June 13, 2012
The Madness of King Bill
The really great thing about learning from one’s predecessors is that you can learn just as much from when they are wrong as when they are right, if you take care and are vigilant—which is to say, that you recognize that an error was made to begin with.
At its core, sabermetrics got its start because people were able to read things and then ask questions about what they read, rather than taking everything at face value. Does this make sense? Is this really true? And I think that any sabermetrics worthy of that name is as willing to question itself in this fashion as it is everyone else.
(To that end, I think a fair amount of self-doubt is healthy. Too much is crippling, but too little is freeing the same way that taking a life preserver from a drowning man is. Unfortunately, writing with confidence tends to be more interesting than writing with doubt. I think the very best kind of sabermetrics writing is the sort that can make doubt compelling, but it’s hard to do, and especially hard to do often.)

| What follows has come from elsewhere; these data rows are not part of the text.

(** ** [prompt], for any input and with cancellation *)

(** Settle a case of the invariant: pick the disjuncts, close by the
    equations at hand. *)
Ltac inv_case :=
  repeat match goal with
         | H : _ ∨ _ |- _ => destruct H
         | H : _ ∧ _ |- _ => destruct H
         | H : ∃ _, _ |- _ => destruct H
         end;
  simplify_eq; eauto 10.

Lemma prompt_inv_any_step (input : option bytes) (s s' : promptState) :
  prompt_inv_any input s → prompt_step input s s' → prompt_inv_any input s'.
Proof.
  unfold prompt_inv_any, approving, refusing. intros Hinv Hstep.
  inversion Hstep as [v d r Hv|d r Hv|pc r|d|d|pc]; subst; simpl in *.
  - destruct r as [[err|]|]; destruct (accepted v) eqn:Hacc; inv_case.
  - destruct r as [[err|]|]; inv_case.
  - destruct r as [[err|]|]; inv_case.
  - inv_case.
  - inv_case.
  - inv_case; right; repeat split; done.
Qed.

Lemma prompt_inv_any_reaches (input : option bytes) (s : promptState) :
  prompt_reaches input s → prompt_inv_any input s.
Proof.
  unfold prompt_reaches. revert s. apply rtc_ind_r.
  - by left.
  - intros s s' _ Hstep IH. by eapply prompt_inv_any_step.
Qed.

Lemma errors_differ : errRefused ≠ errCanceled.
Proof. discriminate. Qed.

(** X8. Whatever the input and whenever the context is cancelled: [prompt]
    returns [nil] only if a line was read and was empty, ["y"] or ["Y"]; it
    returns the refusal only if no line was read or the line was another one;
    and it returns nothing but [nil], the refusal, or, with the context done,
    the cancellation error. *)
Theorem prompt_results_sound (input : option bytes) (s : promptState)
    (r : option bytes) :
  prompt_reaches input s →
  returned s = Some r →
  (r = None → ∃ v, input = Some v ∧ (v = [] ∨ v = str "y" ∨ v = str "Y")) ∧
  (r = Some errRefused →
     input = None ∨ ∃ v, input = Some v ∧ ¬ (v = [] ∨ v = str "y" ∨ v = str "Y")) ∧
  (r = None ∨ r = Some errRefused ∨ (r = Some errCanceled ∧ ctxDone s = true)).
Proof.
  intros Hs Hr. apply prompt_inv_any_reaches in Hs.
  unfold prompt_inv_any, approving, refusing in Hs. rewrite Hr in Hs.
  destruct r as [err|].
  - split; [done|]. split.
    + intros [= ->]. destruct Hs as [(_ & _ & Href)|(Hc & _)].
      * destruct Href as [?|(v & Hv & Hacc)]; [by left|]. right.
        exists v. split; [done|]. rewrite <- accepted_iff. congruence.
      * by destruct errors_differ.
    + destruct Hs as [(-> & _)|(-> & ? & _)]; auto.
  - destruct Hs as (_ & v & Hv & Hacc). split; [|split; [done|by left]].
    intros _. exists v. split; [done|]. by apply accepted_iff.
Qed.

Lemma prompt_results_sound_witness :
  ∃ v, Some (str "Y") = Some v ∧ (v = [] ∨ v = str "y" ∨ v = str "Y").
Proof.
  refine (proj1 (prompt_results_sound (Some (str "Y"))
            {| scanner := AtSendErr; ctxDone := true; returned := Some None |}
            None _ eq_refl) eq_refl).
  eapply rtc_l; [by apply (step_scan_line _ (str "Y"))|].
  eapply rtc_l; [apply step_cancel|].
  eapply rtc_l; [apply step_recv_nil|]. apply rtc_refl.
Defined.

(** X9. As long as the scanner has delivered nothing, which is for good once
    the input has ended without a line (the pipe stays open until [prompt]
    returns), [prompt] returns only by cancellation: if it has returned, it
    returned the cancellation error with the context done; and while the
    context is not done it has not returned and no step makes it return. *)
Theorem prompt_waits_for_a_line (input : option bytes) (s : promptState) :
  prompt_reaches input s →
  scanner s = InScan →
  (∀ r, returned s = Some r → r = Some errCanceled ∧ ctxDone s = true) ∧
  (ctxDone s = false →
   returned s = None ∧ ∀ s', prompt_step input s s' → returned s' = None).
Proof.
  intros Hs Hpc. apply prompt_inv_any_reaches in Hs.
  unfold prompt_inv_any in Hs. rewrite Hpc in Hs.
  destruct s as [pc d ret]. simpl in *. subst pc. split.
  - intros r ->. destruct r as [err|].
    + destruct Hs as [(_ & [=] & _)|(-> & -> & _)]. done.
    + by destruct Hs as [[=] _].
  - intros ->. destruct ret as [[err|]|].
    + by destruct Hs as [(_ & [=] & _)|(_ & [=] & _)].
    + by destruct Hs as [[=] _].
    + split; [done|]. intros s' Hstep. by inversion Hstep.
Qed.

Lemma prompt_waits_for_a_line_witness :
  Some errCanceled = Some errCanceled ∧ true = true.
Proof.
  refine (proj1 (prompt_waits_for_a_line None
            {| scanner := InScan; ctxDone := true;
               returned := Some (Some errCanceled) |} _ eq_refl)
            (Some errCanceled) eq_refl).
  eapply rtc_l; [apply step_cancel|].
  eapply rtc_l; [apply step_recv_done|]. apply rtc_refl.
Defined.

(** X10. The scanning goroutine ends only in a run in which [prompt] returns
    the refusal.  Once [prompt] has returned [nil] the goroutine sits in its
    second send, and once [prompt] has returned the cancellation error the
    goroutine has not ended, in every later state of the run: in both cases
    it never ends. *)
Theorem prompt_goroutine_ends_only_on_refusal (input : option bytes)
    (s : promptState) :
  prompt_reaches input s →
  (scanner s = ScannerExited → returned s = Some (Some errRefused)) ∧
  (returned s = Some None → scanner s = AtSendErr) ∧
  (returned s = Some (Some errCanceled) → scanner s ≠ ScannerExited).
Proof.
  intros Hs. apply prompt_inv_any_reaches in Hs. unfold prompt_inv_any in Hs.
  destruct (returned s) as [[err|]|] eqn:Hr.
  - destruct Hs as [(-> & Hpc & _)|(-> & _ & Hpc)].
    + split; [done|]. split; [done|].
      intros Heq. injection Heq as Heq. by destruct errors_differ.
    + split; [done|]. split; done.
  - destruct Hs as [Hpc _]. rewrite Hpc. split; [done|]. split; done.
  - split; [|split; done].
    destruct Hs as [->|[[-> _]|[-> _]]]; done.
Qed.

Lemma prompt_goroutine_ends_only_on_refusal_witness :
  scanner {| scanner := AtSendErr; ctxDone := false; returned := Some None |}
  = AtSendErr.
Proof.
  refine (proj1 (proj2 (prompt_goroutine_ends_only_on_refusal (Some [])
            {| scanner := AtSendErr; ctxDone := false; returned := Some None |}
            _)) eq_refl).
  eapply rtc_l; [by apply (step_scan_line _ [])|].
  eapply rtc_l; [apply step_recv_nil|]. apply rtc_refl.
Defined.

(** ** [main]: the gate, the dispatch and the early exits *)

(** The gate, case by case. *)
Lemma main_confirm_cases (world : World) (fl : flags) (ctxMatches : list bytes) :
  main_confirm world fl ctxMatches =
  if decide (Getenv world envDisablePrompts = []) then
    if quiet fl then (listing world ctxMatches, Some ())
    else
      (Stderr (str "Will run command in context(s):" ++ [nl])
         :: listing world ctxMatches
         ++ [Stderr (str "Continue? [Y/n]: "); ReadPrompt]
         ++ match promptResult world with
            | Some err => [Stderr (red world (str "error: ") ++ err ++ [nl]); Exit 1]
            | None => []
            end,
       match promptResult world with Some _ => None | None => Some () end)
  else ([], Some ()).
Proof.
  unfold main_confirm. rewrite list_targets_events by done. simpl.
  destruct (decide _); [|done]. destruct (quiet fl); [done|].
  unfold mbind, M_bind, emit. simpl.
  destruct (promptResult world); simpl; by rewrite <- ?app_assoc.
Qed.

Lemma main_run_nonempty (world : World) (fl : flags)
    (kubectlArgs ctxMatches : list bytes) :
  ctxMatches ≠ [] →
  main_run world fl kubectlArgs ctxMatches
  = main_confirm world fl ctxMatches ≫= λ _, main_dispatch world fl kubectlArgs ctxMatches.
Proof.
  intros Hne. unfold main_run.
  destruct (Z.eqb_spec (len ctxMatches) 0) as [Hz|_].
  - destruct ctxMatches; [done|]. unfold len in Hz. simpl in Hz. lia.
  - unfold mbind at 1, M_bind at 1. simpl.
    by destruct (main_confirm world fl ctxMatches ≫= _) as [tr r].
Qed.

One of the most instructive failures we can look at is the madness of King James the Bill. In the most direct sense, I am referring to his Win Shares system, but I think the lesson we can learn goes well beyond that.

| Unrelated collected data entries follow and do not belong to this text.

(** The loop of [sample] over positive parts draws one index in each
    block [tmp .. tmp + x - 1]; the indices [idxs] it draws do not depend
    on the container, and the loop returns the elements at [idxs] unless
    one of them lies outside the container. *)
Lemma sample_loop_spec parts :
  ∀ tmp w,
  Forall (λ x, 1 ≤ x) parts →
  ∃ idxs w',
    length idxs = length parts ∧
    Forall (λ i, tmp ≤ i < tmp + foldr Z.add 0 parts) idxs ∧
    StronglySorted Z.lt idxs ∧
    same_io w w' ∧
    ∀ A (c : list A) res,
      foldM (pick c) (res, tmp) parts w =
      match mapM (vget c) idxs with
      | Some els => Ret (res ++ els, tmp + foldr Z.add 0 parts) w'
      | None => Undef
      end.
Proof.
  induction parts as [|x parts IH]; intros tmp w Hpos.
  - exists [], w. split_and!; try done; try constructor.
    intros A c res. simpl. unfold ret. by rewrite app_nil_r, Z.add_0_r.
  - apply Forall_cons in Hpos as [Hx Hpos].
    destruct (next_ret tmp (tmp + x - 1) w) as (idx & w1 & Hd & Hidx & Hio1);
      [lia|].
    destruct (IH (tmp + x) w1 Hpos) as (idxs & w' & Hlen & Hin & Hsort & Hio & Hrun).
    assert (0 ≤ foldr Z.add 0 parts) as Hsum.
    { clear -Hpos. induction Hpos; simpl; lia. }
    exists (idx :: idxs), w'. split_and!.
    + simpl. by rewrite Hlen.
    + simpl. constructor; [lia|].
      eapply Forall_impl; [exact Hin|]. simpl. intros i. lia.
    + constructor; [done|].
      eapply Forall_impl; [exact Hin|]. simpl. intros i. lia.
    + by eapply same_io_trans.
    + intros A c res. cbn [foldM mapM]. unfold bind at 1, pick at 1, bind at 1.
      cbn [fst snd]. rewrite Hd. unfold vread, bind at 1.
      destruct (vget c idx) as [e|]; simpl; [|done].
      rewrite Hrun.
      destruct (mapM (vget c) idxs) as [els|]; simpl; [|done].
      by rewrite <- app_assoc, Z.add_assoc.
Qed.

Lemma sorted_lt_NoDup (l : list Z) : StronglySorted Z.lt l → NoDup l.
Proof.
  induction 1 as [|x l Hs IH Hall]; constructor; [|done].
  intros Hx. rewrite Forall_forall in Hall. specialize (Hall x Hx). lia.
Qed.

(** [sample] with a valid count: the indices it reads, and what it
    returns. *)
Lemma sample_valid count len w :
  1 ≤ count ≤ len →
  ∃ idxs w1,
    Z.of_nat (length idxs) = count ∧
    Forall (λ i, 0 ≤ i < len) idxs ∧
    NoDup idxs ∧
    same_io w w1 ∧
    ∀ A (c : list A),
      sample c len count w =
      match mapM (vget c) idxs with
      | Some els => shuffle els w1
      | None => Undef
      end.
Proof.
  intros Hc.
  destruct (partition_ret count len w Hc)
    as (parts & w0 & Hp & Hlen & Hpos & Hsum & Hio0).
  destruct (sample_loop_spec parts 0 w0 Hpos)
    as (idxs & w1 & Hl & Hin & Hsort & Hio1 & Hrun).
  exists idxs, w1. split_and!.
  - by rewrite Hl.
  - eapply Forall_impl; [exact Hin|]. simpl. intros i. lia.
  - by apply sorted_lt_NoDup.
  - by eapply same_io_trans.
  - intros A c. unfold sample, bind at 1. rewrite Hp.
    unfold bind at 1. rewrite Hrun.
    by destruct (mapM (vget c) idxs).
Qed.

Lemma mapM_vget_in_range {A} (c : list A) idxs :
  Forall (λ i, 0 ≤ i < Z.of_nat (length c)) idxs →
  ∃ els, mapM (vget c) idxs = Some els.
Proof.
  intros Hin. apply (mapM_is_Some_2 (vget c)).
  eapply Forall_impl; [exact Hin|]. simpl. intros i Hi.
  destruct (vget_in_range c i Hi) as [x ->]. by eexists.
Qed.

Lemma sample_ret {A} (c : list A) len count w :
  1 ≤ count ≤ len → len ≤ Z.of_nat (length c) →
  ∃ res w' idxs,
    sample c len count w = Ret res w' ∧
    Z.of_nat (length res) = count ∧
    NoDup idxs ∧
    Forall (λ i, 0 ≤ i < len) idxs ∧
    Forall2 (λ i x, vget c i = Some x) idxs res ∧
    same_io w w'.
Proof.
  intros Hc Hsize.
  destruct (sample_valid count len w Hc)
    as (idxs & w1 & Hlen & Hin & Hnd & Hio1 & Hrun).
  destruct (mapM_vget_in_range c idxs) as [els Hels].
  { eapply Forall_impl; [exact Hin|]. simpl. intros i. lia. }
  destruct (shuffle_ret els w1) as (res & w' & Hsh & Hperm & Hio2).
  apply mapM_Some in Hels.
  assert (Forall2 (flip (λ i x, vget c i = Some x)) els idxs) as Hels'
    by (by apply Forall2_flip).
  destruct (Permutation_Forall2 (Permutation_sym Hperm) Hels')
    as (idxs' & Hperm' & Hall).
  apply Forall2_flip in Hall.
  exists res, w', idxs'. split_and!.
  - by rewrite Hrun, (proj2 (mapM_Some _ _ _) Hels).
  - rewrite <- Hlen. f_equal.
    rewrite <- (Forall2_length _ _ _ Hall).
    by rewrite <- Hperm'.
  - by rewrite <- Hperm'.
  - by rewrite <- Hperm'.
  - done.
  - by eapply same_io_trans.
Qed.


Lemma sample_not_fatal {A} (c : list A) len count w w' :
  1 ≤ count ≤ len → sample c len count w ≠ Fatal w'.
Proof.
  intros Hc.
  destruct (sample_valid count len w Hc) as (idxs & w1 & _ & _ & _ & _ & ->).
  destruct (mapM (vget c) idxs) as [els|]; [|done].
  by destruct (shuffle_ret els w1) as (res & w2 & -> & _).
Qed.

(** C7, as amended: [sample] fails fatally exactly when
    [1 <= count <= length] is violated.  With [count > length] or
    [count <= 0] it stops in [rnd.partition], before any draw or read;
    with [1 <= count <= length] it never fails fatally, and it returns
    when moreover [length] does not exceed the size of the container. *)
Theorem sample_fatal_iff {A} (c : list A) len count w :
  (count > len ∨ count ≤ 0 → sample c len count w = Fatal w) ∧
  (1 ≤ count ≤ len →
     (∀ w', sample c len count w ≠ Fatal w') ∧
     (len ≤ Z.of_nat (length c) →
        ∃ res w', sample c len count w = Ret res w')).
Proof.
  split.
  - intros Hbad. unfold sample, bind at 1. by rewrite partition_fatal.
  - intros Hc. split.
    + intros w'. by apply sample_not_fatal.
    + intros Hsize.
      destruct (sample_ret c len count w Hc Hsize) as (res & w' & _ & Hrun & _).
      by exists res, w'.
Qed.

Lemma mapM_vget_agree {A} (c c' : list A) len idxs :
  (∀ i, 0 ≤ i < len → vget c' i = vget c i) →
  Forall (λ i, 0 ≤ i < len) idxs →
  mapM (vget c') idxs = mapM (vget c) idxs.
Proof.
  intros Hagree Hin. induction Hin as [|i idxs Hi _ IH]; [done|].
  cbn [mapM]. by rewrite (Hagree i Hi), IH.
Qed.

(** [sample] depends on the container only through the elements at the
    indices of [[0, length)]. *)
Lemma sample_agree {A} (c c' : list A) len count w :
  1 ≤ count ≤ len →
  (∀ i, 0 ≤ i < len → vget c' i = vget c i) →
  sample c' len count w = sample c len count w.
Proof.
  intros Hc Hagree.
  destruct (sample_valid count len w Hc) as (idxs & w1 & _ & Hin & _ & _ & Hrun).
  by rewrite !Hrun, (mapM_vget_agree c c' len idxs).
Qed.


End Properties.

(** ** An execution of [sample] that leaves the container

    On a tape of [-1]s every uniform draw yields the upper end of its
    range. *)




(** ** [sample] on a [std::string] *)

Section Strings.
Context {RS : RandomSource}.

(** A string reads like the vector of its characters followed by the
    terminator. *)
Lemma sget_terminated s i : sget s i = vget (s ++ ["000"%char]) i.
Proof.
  unfold sget, vget. destruct (Z.eqb_spec i (Z.of_nat (length s))) as [->|Hne].
  - destruct (Z.ltb_spec (Z.of_nat (length s)) 0); [lia|].
    rewrite Nat2Z.id, lookup_app_r by lia. by rewrite Nat.sub_diag.
  - destruct (Z.ltb_spec i 0); [done|].
    destruct (decide (i < Z.of_nat (length s))) as [Hlt|Hge].
    + by rewrite lookup_app_l by lia.
    + rewrite !(proj2 (lookup_ge_None _ _)); [done| |lia].
      rewrite length_app. simpl. lia.
Qed.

James’ work on Win Shares has long been the “King in Yellow” of sabermetrics, causing many who dare to examine it to grow mad from the very strain of the non-Euclidean geometry within. In my opinion, the best explanation of the system I’ve seen is Patriot’s Win Shares walkthrough. The short version is that Win Shares is an often baroque, sometimes brilliant, always complex system. What separates Win Shares from most modern win-based metrics is that, instead of trying to attribute wins above average or above replacement, James tries to allocate all the wins a team has, period. This leads to some rather unique features of Win Shares.
A great example (and I have stripped away the heavy math portions, so those interested should read the whole series) is the splitting of offensive and defensive wins:
The first important step in Win Shares is to divide credit for the team wins between the offense and the defense. This is done by the percentage of marginal runs that each provides. … This is one of the crucial steps in the process, and it is a fairly clever one, certainly not something I would have thought up. I’m not sure it works, but it’s clever either way. What James does is calculate marginal runs against some very low baseline. He never explains exactly what this baseline is supposed to represent, other than that it works. He uses .52 for the offense and 1.52 for the defense. Let’s call the league average runs/game L. James says:
In other words, [runs per win] = 2L, since we can rewrite this equation as:
W% = (R-RA)/(2L) + .5
It does not matter if you use .52 and 1.52, or .5 and 1.5, or .6 and 1.6 – as long as there is a difference of 1 between the two baselines, the team W% formula will hold.
This, I think, encapsulates Win Shares in a nutshell—it works exceedingly hard to present itself as a measure of absolute wins, but at its core it is based on marginal wins and then “fudged” to look as though it was measuring absolute wins. Many of the flaws of Win Shares can be traced back to that fundamental disconnect between what Win Shares really is and what it is claiming to be.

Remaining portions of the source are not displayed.